Pick the right tree, plant it the right way
If you haven't yet celebrated Arbor Day by planting a tree, there are some things to think about before you head toward the nursery.
As the Norris Park situation in McCook has demonstrated, Nebraska has lost nearly half of its community forest resources, according to the University of Nebraska Institute of Agriculture and Natural Resources.
"Over the years, storms, diseases, insects and even old age have taken their toll on our community forests," said Jessica Kelling, ReTree Nebraska coordinator. "This makes it even more crucial to celebrate Arbor Day by planting trees in communities across the state."
She offers the following tips:
* Choose a tree based on function and form first, then aesthetics Consider the tree's purpose in the landscape. Once determining its purpose and benefits, consider things such as color and flowers.
* Consider the tree's mature size when choosing its location. If there isn't room for the tree to grow and mature, the planting won't be successful. When a planting spot is selected, spread a garden hose in a circle to help visualize the tree's mature canopy spread. This will help prevent planting too close to existing structures.

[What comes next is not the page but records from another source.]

Lemma cost_matrix_holds_costs_witness :
  parse_csv 3 scenario_fields = Ok (scenario_students, scenario_topics, scenario_prefs) /\
  exists M, build_cost_matrix (length scenario_students) (length scenario_topics) scenario_prefs
              = Ok M /\
    length M = length scenario_students /\
    Forall (fun row => length row = length scenario_topics) M /\
    (forall s x c, In (s, x, c) scenario_prefs -> nth x (nth s M []) 0 = c).
Proof.
  split; [reflexivity|].
  apply (cost_matrix_holds_costs 3 scenario_fields); [lia | simpl; lia | reflexivity].
Defined.

Lemma report_total_is_sum_of_costs_witness :
  parse_csv 3 scenario_fields = Ok (scenario_students, scenario_topics, scenario_prefs) /\
  scenario_students <> [] /\
  lsa_model [[1;2;3];[4;1;4];[2;5;1]] = ([0;1;2]%nat, [0;1;2]%nat) /\
  exists costs out,
    Forall2 (fun '(i, j) c => In (i, j, c) scenario_prefs)
      (combine [0;1;2]%nat [0;1;2]%nat) costs /\
    main 3 lsa_model scenario_fields = Ok (LTotal (sum_Z costs) :: out) /\
    ((exists a, In (LWarning a 3) out) <->
     3 * Z.of_nat (length scenario_students) < sum_Z costs).
Proof.
  split; [reflexivity|]. split; [discriminate|]. split; [reflexivity|].
  destruct (report_total_is_sum_of_costs 3 lsa_model scenario_fields scenario_students
              scenario_topics scenario_prefs ltac:(lia) ltac:(simpl; lia)
              ltac:(vm_compute; reflexivity) eq_refl ltac:(discriminate)) as (M & HM & H).
  vm_compute in HM. injection HM as <-.
  apply H; [reflexivity | reflexivity | repeat constructor; simpl; intuition discriminate
           | repeat constructor | repeat constructor].
Defined.


Lemma whitespace_cell_rejected_witness :
  In ["s";" "]%string [["s";" "]]%string /\ (0 < length (skipn 1 ["X";"A"]%string))%nat /\
  nth_error ["s";" "]%string 1 = Some " "%string /\ " "%string <> ""%string /\
  is_space_string " " = true /\
  is_ok (parse_csv 3 (["X";"A"] :: [["s";" "]])%string) = false.
Proof.
  split; [left; reflexivity|]. split; [simpl; lia|]. split; [reflexivity|].
  split; [discriminate|]. split; [reflexivity|].
  apply (whitespace_cell_rejected 3 ["X";"A"]%string [["s";" "]]%string ["s";" "]%string 0 " ");
    [left; reflexivity | simpl; lia | reflexivity | discriminate | reflexivity].
Defined.


Lemma loaded_names_witness :
  parse_csv 3 (["X";"A";"A"] :: [["s";"1";"2"]; ["s";"2";"1"]])%string
    = Ok (["s";"s"]%string, ["A";"A"]%string,
          [(0%nat,0%nat,1);(0%nat,1%nat,2);(1%nat,0%nat,2);(1%nat,1%nat,1)]) /\
  ["s";"s"]%string = map (fun r => nth 0 r ""%string) [["s";"1";"2"]; ["s";"2";"1"]]%string /\
  ["A";"A"]%string = skipn 1 ["X";"A";"A"]%string.
Proof.
  assert (H : parse_csv 3 (["X";"A";"A"] :: [["s";"1";"2"]; ["s";"2";"1"]])%string
    = Ok (["s";"s"]%string, ["A";"A"]%string,
          [(0%nat,0%nat,1);(0%nat,1%nat,2);(1%nat,0%nat,2);(1%nat,1%nat,1)])) by reflexivity.
  split; [exact H|]. exact (loaded_names 3 _ _ _ _ _ H).
Defined.
(** * Shallow embedding of prefect/tasks/mysql/mysql.py

    The two tasks [MySQLExecute] and [MySQLFetch] are modelled as programs in
    a small state-and-exception monad.  The state is the trace of the calls
    made to the database driver (pymysql) and to the debug logger; every
    driver call is an event of the trace, and its outcome (a value or a raised
    exception) is read from a [driver] record, which stands for the behaviour
    of the external pymysql library during one task run. *)

From Stdlib Require Import String Ascii List ZArith Bool Lia.
Import ListNotations.
Open Scope string_scope.
Open Scope Z_scope.

(** ** Python values *)

(** The Python exceptions that can reach the caller: the [ValueError] and
    [TypeError] raised by the tasks themselves, and the exceptions of the
    driver ([pymysql.MySQLError] and its subclasses, or any other exception
    the driver raises), identified by a name. *)
Inductive err : Type :=
| ValueError (msg : string)
| TypeError (msg : string)
| DriverError (name : string).

(** Callable values a caller can pass as [cursor_type]: the two classes of
    [pymysql.cursors] the task knows, or any other callable (a user defined
    cursor class, a function, ...), given by its [str()]. *)
Inductive callable : Type :=
| CCursor          (* pymysql.cursors.Cursor *)
| CDictCursor      (* pymysql.cursors.DictCursor *)
| COther (repr : string).

(** [cursor_type : Union[str, Callable]]. *)
Inductive cursor_type_val : Type :=
| CTStr (s : string)
| CTCall (c : callable).

Definition callable_eqb (a b : callable) : bool :=
  match a, b with
  | CCursor, CCursor => true
  | CDictCursor, CDictCursor => true
  | COther x, COther y => String.eqb x y
  | _, _ => false
  end.

(** [str(c)] of a callable, as the f-string of the [TypeError] prints it. *)
Definition callable_str (c : callable) : string :=
  match c with
  | CCursor => "<class 'pymysql.cursors.Cursor'>"
  | CDictCursor => "<class 'pymysql.cursors.DictCursor'>"
  | COther r => r
  end.

Definition py_str_cursor_type (v : cursor_type_val) : string :=
  match v with
  | CTStr s => s
  | CTCall c => callable_str c
  end.

(** [str.lower] on the code points U+0000..U+00FF a [string] holds: ASCII
    capitals and the Latin-1 capitals U+00C0..U+00DE (except U+00D7) are
    shifted by 32; every other code point is left as it is. *)
Definition lower_char (c : ascii) : ascii :=
  let n := nat_of_ascii c in
  if ((65 <=? n) && (n <=? 90))%nat
     || ((192 <=? n) && (n <=? 222) && negb (n =? 215))%nat
  then ascii_of_nat (n + 32)
  else c.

* Make sure the tree is not planted too deep. The planting hole should be twice as wide as deep as the root ball. Be sure to remove excess soil from the top of the root ball to locate the tree's primary lateral roots. These should be located at or just below the surface.
* Promote tree health with mulch. A 2- to 3-inch layer of mulch will protect tree roots from weather extremes, conserve moisture and eliminate weed and grass competition. Keep mulch from resting against the base of the trunk and don't apply too much mulch. These can both trap excess moisture at the base of the trunk and around the roots, resulting in insect and disease problems.
* Provide supplemental water for the first year or until the tree is established. The amount of water a newly planted tree needs depends on the species planted and soil type. Water the tree at planting and again the next day. After this, use a screwdriver to test the soil. If soil moisture is adequate, it should be fairly easy to push the screwdriver into the ground 6 to 8 inches. If the ground is dry, it will be difficult to push the screwdriver in beyond a couple of inches. Automatic irrigation systems typically provide too much water for a new tree.
We were all sad to see the stately old trees in Norris Park come down, but thanks to a number of generous donors, several new trees are growing in their place.
Take advantage of the City of McCook's tree rebate program. Consider planting a few new trees on your property to help provide our community with their benefits for years to come.